> Data provided
Lemma iter_shr_1_located (n : positive) (mrs : shr_record) (x : R) :
  (0 <= shr_m mrs)%Z ->
  located (shr_m mrs) x (loc_of_shr_record mrs) ->
  (0 <= shr_m (SpecFloat.iter_pos shr_1 n mrs))%Z
  /\ located (shr_m (SpecFloat.iter_pos shr_1 n mrs)) (x / pow2 (Zpos n))
       (loc_of_shr_record (SpecFloat.iter_pos shr_1 n mrs)).
Proof.
  revert mrs x. induction n as [n IH|n IH|]; intros mrs x Hm Hloc; cbn [SpecFloat.iter_pos].
  - destruct (shr_1_located mrs x Hm Hloc) as [Hm1 Hloc1].
    destruct (IH _ _ Hm1 Hloc1) as [Hm2 Hloc2].
    destruct (IH _ _ Hm2 Hloc2) as [Hm3 Hloc3].
    split; [exact Hm3|].
    replace (x / pow2 (Zpos n~1)) with (x / 2 / pow2 (Zpos n) / pow2 (Zpos n)); [exact Hloc3|].
    rewrite Pos2Z.inj_xI. replace (2 * Zpos n + 1)%Z with (Zpos n + Zpos n + 1)%Z by lia.
    rewrite !pow2_add, pow2_1. pose proof (pow2_pos (Zpos n)). field. lra.
  - destruct (IH _ _ Hm Hloc) as [Hm2 Hloc2].
    destruct (IH _ _ Hm2 Hloc2) as [Hm3 Hloc3].
    split; [exact Hm3|].
    replace (x / pow2 (Zpos n~0)) with (x / pow2 (Zpos n) / pow2 (Zpos n)); [exact Hloc3|].
    rewrite Pos2Z.inj_xO. replace (2 * Zpos n)%Z with (Zpos n + Zpos n)%Z by lia.
    rewrite !pow2_add. pose proof (pow2_pos (Zpos n)). field. lra.
  - rewrite pow2_1. apply shr_1_located; assumption.
Qed.
(** A storage service that rejects the call: the bucket does not exist. *)
Definition s3_reject (_ : LambdaFn.BucketNotification)
    (_ : LambdaFn.NotificationConfiguration) : result value :=
  inl (ClientError (VDict {[ "Error" :=
         VDict (<[ "Code" := VStr "NoSuchBucket" ]>
                {[ "Message" := VStr "The specified bucket does not exist" ]}) ]})).

(** The registrar's state before an invocation, with that bucket. *)
Definition registrar_state : LambdaFn.state :=
  {| LambdaFn.calls := []; LambdaFn.store := old_store;
     LambdaFn.log := []; LambdaFn.signals := [] |}.

End Samples.

(** ** Strings: lemmas *)

Lemma append_cons (x : ascii) (a b : string) :
  String x a +:+ b = String x (a +:+ b).
Proof. reflexivity. Qed.

Lemma append_nil_l (b : string) : "" +:+ b = b.
Proof. reflexivity. Qed.

Lemma append_assoc (a b c : string) : (a +:+ b) +:+ c = a +:+ b +:+ c.
Proof.
  induction a as [|x a IH]; [reflexivity|].
  now rewrite !append_cons, IH.
Qed.

Lemma prefix_spec (t s : string) :
  String.prefix t s = true <-> exists post, s = t +:+ post.
Proof.
  revert s. induction t as [|a t IH]; intros s.
  - destruct s; simpl; split; eauto.
  - destruct s as [|b s]; simpl.
    + split; [discriminate | intros [post H]; rewrite append_cons in H; discriminate].
    + destruct (ascii_dec a b) as [->|Hne].
      * rewrite IH. split; intros [post H]; exists post;
          rewrite append_cons in *; congruence.
      * split; [discriminate | intros [post H]; rewrite append_cons in H; congruence].
Qed.

Lemma contains_nil (t : string) :
  contains t "" = if String.prefix t "" then true else false.
Proof. reflexivity. Qed.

> Problem description
Only the lines from the beginning of the material above through the line with "rewrite Pos2Z.inj_xO. replace" are wanted; extract them exactly.

> Task output
Lemma iter_shr_1_located (n : positive) (mrs : shr_record) (x : R) :
  (0 <= shr_m mrs)%Z ->
  located (shr_m mrs) x (loc_of_shr_record mrs) ->
  (0 <= shr_m (SpecFloat.iter_pos shr_1 n mrs))%Z
  /\ located (shr_m (SpecFloat.iter_pos shr_1 n mrs)) (x / pow2 (Zpos n))
       (loc_of_shr_record (SpecFloat.iter_pos shr_1 n mrs)).
Proof.
  revert mrs x. induction n as [n IH|n IH|]; intros mrs x Hm Hloc; cbn [SpecFloat.iter_pos].
  - destruct (shr_1_located mrs x Hm Hloc) as [Hm1 Hloc1].
    destruct (IH _ _ Hm1 Hloc1) as [Hm2 Hloc2].
    destruct (IH _ _ Hm2 Hloc2) as [Hm3 Hloc3].
    split; [exact Hm3|].
    replace (x / pow2 (Zpos n~1)) with (x / 2 / pow2 (Zpos n) / pow2 (Zpos n)); [exact Hloc3|].
    rewrite Pos2Z.inj_xI. replace (2 * Zpos n + 1)%Z with (Zpos n + Zpos n + 1)%Z by lia.
    rewrite !pow2_add, pow2_1. pose proof (pow2_pos (Zpos n)). field. lra.
  - destruct (IH _ _ Hm Hloc) as [Hm2 Hloc2].
    destruct (IH _ _ Hm2 Hloc2) as [Hm3 Hloc3].
    split; [exact Hm3|].
    replace (x / pow2 (Zpos n~0)) with (x / pow2 (Zpos n) / pow2 (Zpos n)); [exact Hloc3|].
    rewrite Pos2Z.inj_xO. replace (2 * Zpos n)%Z with (Zpos n + Zpos n)%Z by lia.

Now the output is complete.